● **DATASET RECORDS**:

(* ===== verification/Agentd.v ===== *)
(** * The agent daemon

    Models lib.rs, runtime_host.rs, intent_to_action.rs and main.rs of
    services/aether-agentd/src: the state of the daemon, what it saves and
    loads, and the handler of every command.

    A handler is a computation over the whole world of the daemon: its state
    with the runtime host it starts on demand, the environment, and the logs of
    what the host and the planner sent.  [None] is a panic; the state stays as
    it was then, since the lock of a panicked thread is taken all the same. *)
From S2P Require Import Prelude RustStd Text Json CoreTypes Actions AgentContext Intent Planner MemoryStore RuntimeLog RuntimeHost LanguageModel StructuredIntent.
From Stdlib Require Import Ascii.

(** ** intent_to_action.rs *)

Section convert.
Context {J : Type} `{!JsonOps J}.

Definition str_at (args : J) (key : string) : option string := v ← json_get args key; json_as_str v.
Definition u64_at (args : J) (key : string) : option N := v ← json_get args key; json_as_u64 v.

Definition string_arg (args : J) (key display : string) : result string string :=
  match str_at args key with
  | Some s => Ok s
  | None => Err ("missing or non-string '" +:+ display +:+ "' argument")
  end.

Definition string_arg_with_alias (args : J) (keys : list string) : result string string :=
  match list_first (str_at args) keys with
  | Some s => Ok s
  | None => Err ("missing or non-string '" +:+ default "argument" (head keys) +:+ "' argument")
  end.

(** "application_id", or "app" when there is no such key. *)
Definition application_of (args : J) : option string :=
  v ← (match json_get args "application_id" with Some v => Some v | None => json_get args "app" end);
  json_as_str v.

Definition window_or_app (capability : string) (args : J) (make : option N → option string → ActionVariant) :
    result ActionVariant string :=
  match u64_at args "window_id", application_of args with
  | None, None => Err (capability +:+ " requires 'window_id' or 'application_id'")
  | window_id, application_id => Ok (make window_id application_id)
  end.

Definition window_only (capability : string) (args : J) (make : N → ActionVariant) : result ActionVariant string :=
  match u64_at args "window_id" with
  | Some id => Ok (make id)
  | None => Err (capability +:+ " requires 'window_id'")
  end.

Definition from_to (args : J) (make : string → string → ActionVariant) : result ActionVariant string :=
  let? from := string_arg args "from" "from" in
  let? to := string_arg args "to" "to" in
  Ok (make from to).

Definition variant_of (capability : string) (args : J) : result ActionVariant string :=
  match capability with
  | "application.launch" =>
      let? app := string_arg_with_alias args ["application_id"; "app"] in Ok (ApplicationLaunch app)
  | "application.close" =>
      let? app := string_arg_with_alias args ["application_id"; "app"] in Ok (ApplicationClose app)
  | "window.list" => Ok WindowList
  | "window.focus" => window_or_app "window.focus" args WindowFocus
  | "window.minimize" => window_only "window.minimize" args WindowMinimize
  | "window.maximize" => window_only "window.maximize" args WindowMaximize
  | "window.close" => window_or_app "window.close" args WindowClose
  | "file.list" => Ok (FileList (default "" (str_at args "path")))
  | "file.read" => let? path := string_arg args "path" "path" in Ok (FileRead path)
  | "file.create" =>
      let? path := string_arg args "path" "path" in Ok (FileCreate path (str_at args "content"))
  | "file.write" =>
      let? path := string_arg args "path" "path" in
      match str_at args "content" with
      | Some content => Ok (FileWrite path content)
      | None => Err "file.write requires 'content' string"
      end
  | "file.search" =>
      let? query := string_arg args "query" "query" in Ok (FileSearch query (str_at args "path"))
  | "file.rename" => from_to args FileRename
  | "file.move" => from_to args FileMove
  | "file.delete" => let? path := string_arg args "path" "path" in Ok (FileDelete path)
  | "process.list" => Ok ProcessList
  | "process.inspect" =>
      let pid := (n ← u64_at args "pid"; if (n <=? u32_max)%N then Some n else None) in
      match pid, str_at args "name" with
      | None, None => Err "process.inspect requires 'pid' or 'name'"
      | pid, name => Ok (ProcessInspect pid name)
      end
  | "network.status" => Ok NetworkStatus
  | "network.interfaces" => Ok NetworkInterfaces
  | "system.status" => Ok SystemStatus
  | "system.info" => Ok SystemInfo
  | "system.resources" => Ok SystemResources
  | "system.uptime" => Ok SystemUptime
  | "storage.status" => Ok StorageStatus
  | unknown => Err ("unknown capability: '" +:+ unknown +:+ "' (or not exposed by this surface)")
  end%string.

--

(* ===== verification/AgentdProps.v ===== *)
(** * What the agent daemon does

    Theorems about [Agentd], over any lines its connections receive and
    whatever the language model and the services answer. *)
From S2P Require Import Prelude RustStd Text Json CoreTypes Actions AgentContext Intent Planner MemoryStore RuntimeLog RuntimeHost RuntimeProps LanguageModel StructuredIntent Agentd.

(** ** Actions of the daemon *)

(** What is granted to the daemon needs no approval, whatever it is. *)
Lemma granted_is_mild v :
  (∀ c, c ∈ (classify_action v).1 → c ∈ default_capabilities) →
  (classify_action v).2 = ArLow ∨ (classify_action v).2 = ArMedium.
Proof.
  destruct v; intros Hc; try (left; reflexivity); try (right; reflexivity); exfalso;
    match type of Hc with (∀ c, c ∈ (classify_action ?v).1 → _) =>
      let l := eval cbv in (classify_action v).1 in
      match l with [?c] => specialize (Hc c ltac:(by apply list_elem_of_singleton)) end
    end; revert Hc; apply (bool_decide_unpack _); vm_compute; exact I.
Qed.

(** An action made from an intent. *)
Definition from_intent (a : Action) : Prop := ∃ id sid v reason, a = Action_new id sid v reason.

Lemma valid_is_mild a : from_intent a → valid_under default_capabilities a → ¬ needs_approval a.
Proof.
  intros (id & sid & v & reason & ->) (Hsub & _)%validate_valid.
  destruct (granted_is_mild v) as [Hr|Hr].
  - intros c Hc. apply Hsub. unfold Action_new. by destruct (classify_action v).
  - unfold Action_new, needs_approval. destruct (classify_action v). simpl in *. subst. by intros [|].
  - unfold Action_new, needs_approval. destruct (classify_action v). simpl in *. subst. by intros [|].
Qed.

● **TASK BRIEF**:
Across the entries above, how many lines carry the word "services"? Write only the number.

● **REPLY TO THE EXERCISE**:
2